To be fair, she did think she was about to get ritually sacrificed when, to finish the meditation, we were led into chanting a long and vibrant “Om“, but she’s (more or less) used to it now. Because believe it or not, meditation at Shine followed by French onion soup has become our tradition for the first Monday of the month!
My amazing lady has been learning French here and there since she met me. There’s nothing more adorable than her talking to me in Molière’s tongue – to her credit, she already has the accent down and she’s absolutely brilliant, so I have no doubt she’ll be fluent pretty soon. When we’re having conversations with other anglophones, I often forget a word in English, and look at her for help, speaking to her in French in the hopes she might get it (often, she does thanks to context clues. I also speak to my cat in French all the time, so E. picks up words here and there).
But there is, apparently, another language that I sometimes burst into. It includes, among others, the words “namasté”, “reiki”, “yoni”, “mudras”, “kundalini”, “chi”, “prana”, and “kombucha”. The other day, when I mentioned that we needed to reconnect our heart and sacral chakras, E. muttered, “oh God, she’s talking hippie again!”.

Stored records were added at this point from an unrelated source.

Lemma recording_generate_tests range dstPath tests st fs writes :
  unrecorded (@Final.generate_tests _ (recording os) range dstPath tests st
                (fs, writes))
  = @Final.generate_tests _ os range dstPath tests st fs.
Proof.
  revert st fs writes. induction tests as [|t tests IH]; intros st fs writes.
  { done. }
  simpl. unfold Final.generate_test.
  destruct (Final.generate_cases range (Cases t) st) as [[cases st1]|]; [|done].
  simpl. rewrite <- (recording_emit dstPath _ st1 fs writes).
  destruct (@emit _ (recording os) _ _ _ _) as [[st2 [fs2 writes2]]|]; [|done].
  simpl. apply IH.
Qed.

Lemma recording_generate range srcPath dstPath fs writes :
  unrecorded (@Final.generate _ (recording os) range srcPath dstPath
                (fs, writes))
  = @Final.generate _ os range srcPath dstPath fs.
Proof.
  unfold Final.generate. rewrite recording_loadTests.
  destruct (Final.loadTests srcPath fs) as [[tests out]|]; [|done]. simpl.
  match goal with
  | |- context [@Final.generate_tests _ os range dstPath tests ?st fs] =>
      rewrite <- (recording_generate_tests range dstPath tests st fs writes)
  end.
  by destruct (@Final.generate_tests _ (recording os) _ _ _ _ _)
    as [[st2 [fs2 writes2]]|].
Qed.

Lemma same_writes_Panic_l v
    (y : go (RunState * (@FileSystem os * list (string * bytes)))) :
  same_writes (Panic v) y.
Proof. done. Qed.

Lemma same_writes_Panic_r v
    (x : go (RunState * (@FileSystem os * list (string * bytes)))) :
  same_writes x (Panic v).
Proof. by destruct x as [[? [? ?]]|]. Qed.
(** X20. A captured frame is analysed at once, whatever image the render
    held: the file named after the clock, of type image/jpeg, becomes the
    image with its preview, the camera closes, and when the frame encodes
    the first request sent is the identification of that frame, in a state
    that already holds it. *)
Theorem handleCapture_analyses_frame (r : State) (st : Store) (p : ProduceItem) (b64 : string) :
  videoRef_current browser = true ->
  canvasRef_current browser = true ->
  canvas_getContext browser = true ->
  canvas_toBlob browser = true ->
  selectedProduce r = Some p ->
  let capturedFile :=
    {| name := "capture_" ++ decimal (Date_now browser) ++ ".jpg";
       type := "image/jpeg" |} in
  fileToBase64 capturedFile = Some b64 ->
  exists st' at_call later,
    handleCapture r st = (Return tt, st') /\
    imageFile (ui st') = Some capturedFile /\
    imagePreviewUrl (ui st') = Some (createObjectURL browser capturedFile) /\
    isCameraOpen (ui st') = false /\
    isLoading (ui st') = false /\
    calls st' = (calls st ++
                 (at_call, IdentifyRequest "image/jpeg" b64 allProduceNames) :: later)%list /\
    imageFile at_call = Some capturedFile /\
    isCameraOpen at_call = false /\
    isLoading at_call = true.
Proof.
  intros Hv Hc Hctx Hblob Hsel capturedFile Henc.
  rewrite (handleCapture_captured r st Hv Hc Hctx Hblob). fold capturedFile.
  set (st1 := {| ui := _; calls := calls st |}).
  assert (Hfile : js_or (Some capturedFile) (imageFile r) = Some capturedFile) by reflexivity.
  destruct (generateContent (IdentifyRequest (type capturedFile) b64 allProduceNames))
    as [|[t|]] eqn:Hgen.
  - rewrite (startAnalysis_caught r _ st1 capturedFile p Hfile Hsel)
      by (right; exists b64; split; [assumption | now left]).
    rewrite Henc. do 2 eexists. exists []. split; [reflexivity|]. repeat split.
  - rewrite (startAnalysis_identified r _ st1 capturedFile p b64 t Hfile Hsel Henc Hgen).
    destruct (resolveProduce (trim t) =? "None");
      [do 2 eexists; exists []; split; [reflexivity|]; repeat split|].
    destruct (truthy _ && _);
      [do 2 eexists; exists []; split; [reflexivity|]; repeat split|].
    rewrite (continueAnalysis_found _ p _ _ _ Hsel). cbn [ui calls].
    do 3 eexists. split; [reflexivity|]. cbn [ui calls].
    rewrite <- app_assoc. cbn [app].
    destruct (accepted_prediction _); repeat split.
  - rewrite (startAnalysis_caught r _ st1 capturedFile p Hfile Hsel)
      by (right; exists b64; split; [assumption | now right]).
    rewrite Henc. do 2 eexists. exists []. split; [reflexivity|]. repeat split.
Qed.

(** X21. [handleCapture] always returns and always leaves the camera
    closed. *)
Theorem handleCapture_closes_camera (r : State) (st : Store) :
  exists st',
    handleCapture r st = (Return tt, st') /\
    isCameraOpen (ui st') = false /\
    selectedProduceKey (ui st') = selectedProduceKey (ui st).
Proof.
  destruct (videoRef_current browser) eqn:Hv;
    [destruct (canvasRef_current browser) eqn:Hc;
     [destruct (canvas_getContext browser) eqn:Hctx;
      [destruct (canvas_toBlob browser) eqn:Hblob|]|]|].
  - rewrite (handleCapture_captured r st Hv Hc Hctx Hblob).
    match goal with
    | |- context [startAnalysis r ?a ?s] =>
        destruct (startAnalysis_frame r a s) as (st' & E & _ & _ & Hcam & Hkey)
    end.
    exists st'. split; [exact E|]. split; [exact Hcam | exact Hkey].
  - unfold handleCapture. rewrite Hv, Hc, Hctx, Hblob. cbn [negb orb].
    handler_unfold. eexists. split; [reflexivity|]. split; reflexivity.
  - unfold handleCapture. rewrite Hv, Hc, Hctx. cbn [negb orb].
    handler_unfold. eexists. split; [reflexivity|]. split; reflexivity.
  - unfold handleCapture. rewrite Hv, Hc. cbn [negb orb].
    handler_unfold. eexists. split; [reflexivity|]. split; reflexivity.
  - unfold handleCapture. rewrite Hv. cbn [negb orb].
    handler_unfold. eexists. split; [reflexivity|]. split; reflexivity.
Qed.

But like all cultural differences, rather than seeing them as barriers, we choose to use them to enrich our relationship. I hope that one day, we can pass them on to our future children (who will be fluent in French, English, and a language or two of their choice, FYI. I mean if my cat understands French, English, Arabic, German and Italian (and I bet she meows back in these languages), then I’m sure our kids can do the same).
Talking of children, E. told me, the other day, “I bet we will be summoned for a meeting at our kids’ school because they will bring your voodoo dolls, witch bottles, or something with a pentacle for show and tell.”

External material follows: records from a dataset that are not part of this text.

Definition run_query `{Engine} (q : Query) (o : EventReadOptions) (tbl : list EventRecord)
  : list EventRecord :=
  match q with
  | QAll => EventProvider.get o tbl
  | QStream s => EventProvider.getByStream s o tbl
  | QStreams ss => EventProvider.getByStreams ss o tbl
  end.

(** [P] holds of every two adjacent elements. *)
Fixpoint adjacent (P : EventRecord -> EventRecord -> Prop) (l : list EventRecord) : Prop :=
  match l with
  | a :: ((b :: _) as t) => P a b /\ adjacent P t
  | _ => True
  end.

(** The order [(created ASC, id ASC)], strict. *)
Definition created_id_lt (a b : EventRecord) : Prop :=
  String.ltb (created a) (created b) = true
  \/ (created a = created b /\ String.ltb (id a) (id b) = true).

(** Sample rows. *)
Definition ev (i s t c : string) : EventRecord := mkRecord i s t "{}" "{}" c c.

Definition ev_a : EventRecord := ev "a" "s2" "user:created" "2024-01-01T00:00:00.000Z".
Definition ev_b : EventRecord := ev "b" "s1" "user:created" "2024-01-01T00:00:00.000Z".
Definition ev_c : EventRecord := ev "c" "s2" "user:email-set" "2024-01-02T00:00:00.000Z".

(** A counting reducer over one stream. *)
Definition counter : Reducer :=
  mkReducer "counter" RStream None
    (fun evs s => match s with
                  | Some (JNum n) => JNum (n + length evs)
                  | _ => JNum (length evs)
                  end).

(** A configuration: every typed record validates, no contextor reducer,
    the timestamp step appends a digit, the factory yields a fixed record. *)
Definition sample_config (m : option SnapshotMode) : Config :=
  mkConfig m (fun r => negb (String.eqb (type r) "")) (fun _ => [])
    (fun c => String.append c "1")
    (fun i => ev "fresh" (match in_stream i with Some s => s | None => "fresh-stream" end)
                 (in_type i) "2024-01-03T00:00:00.000Z").

Definition store_of (evs : list EventRecord) (snaps : list Snapshot) : Store :=
  mkStore evs [] snaps [].

(** The store with its trace extended. *)
Definition add_log (st : Store) (l : list Effect) : Store :=
  mkStore (events_tbl st) (contexts_tbl st) (snapshots_tbl st) (log st ++ l).

(** A snapshot of [counter] on stream "s2" taken after [ev_c]. *)
Definition snap_counter_s2 : Snapshot :=
  mkSnapshot "counter" "s2" "2024-01-02T00:00:00.000Z" (JNum 2).

(** The trace of one [Promise.all] of [replayEvents]. *)
Definition replay_block (left_first : bool) (e : EventRecord) : list Effect :=
  if left_first then [EContext e; EProject e true false]
  else [EProject e true false; EContext e].

Fixpoint replay_trace (sched : nat -> bool) (i : nat) (evs : list EventRecord)
  : list Effect :=
  match evs with
  | [] => []
  | e :: es => replay_block (sched i) e ++ replay_trace sched (S i) es
  end.

(** The projector dispatches of a trace. *)
Definition projections (l : list Effect) : list (EventRecord * bool * bool) :=
  flat_map (fun e => match e with EProject r h o => [(r, h, o)] | _ => [] end) l.

(** The record set [replayEvents(stream?)] reads. *)
Definition replay_source `{Engine} (s : option string) (tbl : list EventRecord)
  : list EventRecord :=
  match s with
  | Some s => EventProvider.getByStream s no_options tbl
  | None => EventProvider.get no_options tbl
  end.

(** [l1] is a subsequence of [l2]. *)
Inductive subseq {A : Type} : list A -> list A -> Prop :=
| subseq_nil : subseq [] []
| subseq_take (x : A) (l1 l2 : list A) : subseq l1 l2 -> subseq (x :: l1) (x :: l2)
| subseq_skip (x : A) (l1 l2 : list A) : subseq l1 l2 -> subseq l1 (x :: l2).

(** The records a trace shows inserted into the events table. *)
Definition inserts_of (l : list Effect) : list EventRecord :=
  flat_map (fun e => match e with EInsert r => [r] | _ => [] end) l.

(** Effects that are not part of a fan-out. *)
Definition no_fanout (e : Effect) : Prop :=
  match e with
  | EContext _ | EProject _ _ _ => False
  | _ => True
  end.

(** Effects that are not an insert. *)
Definition no_insert (e : Effect) : Prop :=
  match e with
  | EInsert _ => False
  | _ => True
  end.

(** Effects of the locally originated path: no outdatedness probe and no
    record marked as not hydrated. *)
Definition hydrated_path (e : Effect) : Prop :=
  match e with
  | QCheckOutdated _ | EHydrated _ false => False
  | _ => True
  end.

When that happens (I’m certain it will), I will definitely burst into hippie (with accompanying hand movements) and try to convince the bewildered principal and any teachers present to use more essential oils, carry crystals, and meditate to balance their chakras.

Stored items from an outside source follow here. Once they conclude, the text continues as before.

(** * Unloading the module *)

Lemma elem_of_delete_other {A} (c : list A) (idx : nat) (x y : A) :
  c !! idx = Some y → x ≠ y → x ∈ c → x ∈ delete idx c.
Proof.
  intros Hidx Hne Hx. apply list_elem_of_lookup_1 in Hx as [j Hj].
  destruct (decide (j < idx)%nat) as [Hlt|Hge].
  - apply (list_elem_of_lookup_2 _ j). by rewrite list_lookup_delete_lt.
  - assert (j ≠ idx) by (intros ->; congruence).
    apply (list_elem_of_lookup_2 _ (j - 1)).
    rewrite list_lookup_delete_ge by lia.
    by replace (S (j - 1)) with j by lia.
Qed.

Lemma remove_each_spec l :
  ∀ k,
    NoDup l →
    (∀ p, p ∈ l → is_Some (heap k !! p)) →
    (∀ p d, removable l k p → heap k !! p = Some d →
            measurement_mutex d = false) →
    ∃ k',
      remove_each l k = Ret () k' ∧
      devices_mutex k' = devices_mutex k ∧
      (∀ q, q ∈ hc_sr04_devices k' ↔
            q ∈ hc_sr04_devices k ∧ ¬ removable l k q) ∧
      (∀ q, removable l k q → heap k' !! q = None) ∧
      (∀ q, ¬ removable l k q → heap k' !! q = heap k !! q) ∧
      (∀ a, a ∈ irq_actions k' → a ∈ irq_actions k) ∧
      (∀ q d, removable l k q → heap k !! q = Some d →
              (irq d, q) ∉ irq_actions k') ∧
      (∀ n q, (n, q) ∈ irq_actions k → ¬ removable l k q →
              (n, q) ∈ irq_actions k') ∧
      (∀ pin, pin ∈ gpios k' → pin ∈ gpios k) ∧
      (∀ q d, removable l k q → heap k !! q = Some d →
              (gpio_echo d ∉ gpios k') ∧ (gpio_trig d ∉ gpios k')) ∧
      (∀ q, Obj q ∈ class_devices k' → Obj q ∈ class_devices k) ∧
      (∀ q, q ∉ l → Obj q ∈ class_devices k → Obj q ∈ class_devices k').
Proof.
  induction l as [|p l IH]; intros k Hnd Hlive Hidle.
  { exists k. split; [done|]. split; [done|].
    assert (Hno : ∀ q, ¬ removable [] k q).
    { intros q [Hq _]. by apply elem_of_nil in Hq. }
    split. { intros q. specialize (Hno q). tauto. }
    split. { intros q Hq. by destruct (Hno q). }
    split; [done|]. split; [done|].
    split. { intros q d Hq. by destruct (Hno q). }
    split; [done|]. split; [done|].
    split. { intros q d Hq. by destruct (Hno q). }
    done. }
  apply NoDup_cons in Hnd as [Hp Hnd]. cbn [remove_each].
  destruct (decide (Obj p ∈ class_devices k)) as [Hdev|Hdev].
  - (* the class has a device for [p]: it is removed *)
    destruct (Hlive p) as [d Hd]; [by left|].
    assert (Hm : measurement_mutex d = false).
    { apply (Hidle p d); [|done]. split; [by left|done]. }
    destruct (class_find_device_first p (class_devices k) Hdev)
      as (idx & Hfind & Hidx & _).
    assert (Hfind' : class_find_device (Obj p) k = Ret (Some idx) k).
    { rewrite class_find_device_eq. by rewrite Hfind. }
    rewrite (bind_Ret _ _ _ _ _ (remove_sensor_free p k d idx Hd Hm Hfind')).
    set (k1 := Build_kstate _ _ _ _ _ _ _).
    assert (Hcd1 : ∀ q, q ≠ p →
              (Obj q ∈ class_devices k1 ↔ Obj q ∈ class_devices k)).
    { intros q Hq. split.
      - apply list_elem_of_delete_inv.
      - apply (elem_of_delete_other _ _ _ _ Hidx). congruence. }
    assert (Hrem1 : ∀ q, removable l k1 q ↔ removable l k q).
    { intros q. unfold removable. split; intros [Hq Hc]; (split; [done|]);
        apply (Hcd1 q); done || (intros ->; done). }
    assert (Hrem : ∀ q, removable (p :: l) k q ↔ q = p ∨ removable l k q).
    { intros q. unfold removable. rewrite elem_of_cons. split.
      - intros [[->|Hq] Hc]; [by left|by right].
      - intros [->|[Hq Hc]]; [split; [by left|done]|split; [by right|done]]. }
    assert (Hheap1 : ∀ q, q ≠ p → heap k1 !! q = heap k !! q).
    { intros q Hq. by apply lookup_delete_ne. }
    destruct (IH k1 Hnd) as
      (k' & Hrun & Hdm & Hlist & Hnone & Hsame & Hasub & Hagone & Hakept
       & Hgsub & Hggone & Hcsub & Hckept).
    { intros q Hq. rewrite Hheap1 by (intros ->; done).
      apply Hlive. by right. }
    { intros q dq Hq Hdq. apply Hrem1 in Hq.
      rewrite Hheap1 in Hdq by (intros ->; by destruct Hq).
      apply (Hidle q dq); [|done]. apply Hrem. by right. }
    exists k'. split; [done|]. split; [done|].
    split.
    { intros q. rewrite Hlist, Hrem1, Hrem. cbn [hc_sr04_devices k1].
      rewrite elem_of_filter_ne. tauto. }
    split.
    { intros q Hq. apply Hrem in Hq as [->|Hq].
      - rewrite Hsame; [apply lookup_delete_eq|].
        intros [Hin _]. done.
      - apply Hnone. by apply Hrem1. }
    split.
    { intros q Hq. rewrite Hrem in Hq.
      rewrite Hsame by (rewrite Hrem1; tauto).
      apply Hheap1. intros ->. apply Hq. by left. }
    split.
    { intros a' Ha'%Hasub. cbn [irq_actions k1] in Ha'.
      by apply elem_of_filter_ne in Ha' as [? _]. }
    split.
    { intros q dq Hq Hdq. apply Hrem in Hq as [->|Hq].
      - rewrite Hd in Hdq. injection Hdq as <-.
        intros Ha'%Hasub. cbn [irq_actions k1] in Ha'.
        by apply elem_of_filter_ne in Ha' as [_ ?].
      - apply Hagone; [by apply Hrem1|].
        rewrite Hheap1; [done|]. intros ->. by destruct Hq. }
    split.
    { intros n q Ha' Hq. rewrite Hrem in Hq.
      apply Hakept; [|rewrite Hrem1; tauto].
      cbn [irq_actions k1]. apply elem_of_filter_ne. split; [done|].
      intros [= _ ->]. apply Hq. by left. }
    split.
    { intros pin Hpin%Hgsub. cbn [gpios k1] in Hpin.
      by apply elem_of_difference in Hpin as
        [[? _]%elem_of_difference _]. }
    split.
    { intros q dq Hq Hdq. apply Hrem in Hq as [->|Hq].
      - rewrite Hd in Hdq. injection Hdq as <-.
        split; intros Hpin%Hgsub; cbn [gpios k1] in Hpin;
          rewrite !elem_of_difference, !elem_of_singleton in Hpin; tauto.
      - apply (Hggone q dq); [by apply Hrem1|].
        rewrite Hheap1; [done|]. intros ->. by destruct Hq. }
    split.
    { intros q Hq%Hcsub. by apply list_elem_of_delete_inv in Hq. }
    intros q Hq Hc. apply not_elem_of_cons in Hq as [Hne Hq].
    apply Hckept; [done|]. by apply Hcd1.
  - (* no class device for [p]: [remove_sensor] gives up *)
    assert (Hfind' : class_find_device (Obj p) k = Ret None k).
    { rewrite class_find_device_eq.
      by rewrite (class_find_device_none p _ Hdev). }
    rewrite (bind_Ret _ _ _ _ _ (remove_sensor_nodev p k Hfind')).
    assert (Hrem : ∀ q, removable (p :: l) k q ↔ removable l k q).
    { intros q. unfold removable. rewrite elem_of_cons. split.
      - intros [[->|Hq] Hc]; done.
      - intros [Hq Hc]. split; [by right|done]. }
    destruct (IH k Hnd) as
      (k' & Hrun & Hdm & Hlist & Hnone & Hsame & Hasub & Hagone & Hakept
       & Hgsub & Hggone & Hcsub & Hckept).
    { intros q Hq. apply Hlive. by right. }
    { intros q dq Hq Hdq. apply (Hidle q dq); [|done]. by apply Hrem. }
    exists k'. split; [done|]. split; [done|].
    split. { intros q. rewrite Hlist, Hrem. tauto. }
    split. { intros q Hq. apply Hrem in Hq. by apply Hnone. }
    split. { intros q Hq. apply Hsame. by rewrite <- Hrem. }
    split; [done|].
    split. { intros q dq Hq. apply Hrem in Hq. by apply Hagone. }
    split. { intros n q Ha' Hq. apply Hakept; [done|]. by rewrite <- Hrem. }
    split; [done|].
    split. { intros q dq Hq. apply Hrem in Hq. by apply (Hggone q dq). }
    split; [done|].
    intros q Hq Hc. apply not_elem_of_cons in Hq as [_ Hq].
    by apply Hckept.
Qed.

Lemma exit_hc_sr04_spec k :
  registry_ok k →
  devices_mutex k = false →
  (∀ p d, removable (hc_sr04_devices k) k p → heap k !! p = Some d →
          measurement_mutex d = false) →
  ∃ k',
    exit_hc_sr04 k = Ret () k' ∧
    devices_mutex k' = false ∧
    (∀ q, q ∈ hc_sr04_devices k' ↔
          q ∈ hc_sr04_devices k ∧ Obj q ∉ class_devices k) ∧
    (∀ q, removable (hc_sr04_devices k) k q → heap k' !! q = None) ∧
    (∀ q, ¬ removable (hc_sr04_devices k) k q →
          heap k' !! q = heap k !! q) ∧
    (∀ q d, removable (hc_sr04_devices k) k q → heap k !! q = Some d →
            (irq d, q) ∉ irq_actions k') ∧
    (∀ n q, (n, q) ∈ irq_actions k →
            ¬ removable (hc_sr04_devices k) k q →
            (n, q) ∈ irq_actions k') ∧
    (∀ q d, removable (hc_sr04_devices k) k q → heap k !! q = Some d →
            (gpio_echo d ∉ gpios k') ∧ (gpio_trig d ∉ gpios k')) ∧
    (∀ a, a ∈ irq_actions k' → a ∈ irq_actions k) ∧
    (∀ pin, pin ∈ gpios k' → pin ∈ gpios k).
Proof.
  intros (Hnd & Hlive & _) Hdm Hidle. unfold exit_hc_sr04.
  rewrite (bind_Ret _ _ _ _ _ (lock_devices_eq k Hdm)).
  set (k1 := with_trace _ _).
  unfold mbind at 1. unfold M_bind at 1. unfold gets.
  change (hc_sr04_devices k1) with (hc_sr04_devices k).
  destruct (remove_each_spec (hc_sr04_devices k) k1 Hnd Hlive Hidle) as
    (k2 & Hrun & Hdm2 & Hlist & Hnone & Hsame & Hasub & Hagone & Hakept
     & Hgsub & Hggone & _ & _).
  rewrite (bind_Ret _ _ _ _ _ Hrun).
  rewrite (bind_Ret _ _ _ _ _ (unlock_devices_eq k2 Hdm2)).
  eexists. split; [reflexivity|]. split; [done|].
  split.
  { intros q. cbn [hc_sr04_devices with_trace with_devices_mutex].
    rewrite Hlist. unfold removable.
    change (hc_sr04_devices k1) with (hc_sr04_devices k).
    change (class_devices k1) with (class_devices k). tauto. }
  done.
Qed.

With that, my darlings, much love, and namasté!
*I use a lot of spices, including cayenne pepper, in my food, and I don’t shy away from anything that’s hot, including E.’s great-uncle’s homemade Trinidadian chili sauce! 🌶🌶🌶
**To a certain extent; I am pro-vaccination, believe traditional and modern medicine should go hand in hand, and will absolutely not give birth without an epidural! And I eat meat, fish, dairy, and eggs, love sugar and bread, and drink alcohol.
***Not to be confused with the religious practice of voodoo in Haiti.
****That’s how I came out as a lesbian to my dad when I was twenty-one, FYI. It was an interesting three-hour transatlantic conversation, and he had to have a couple of drinks, but he was okay with it ultimately.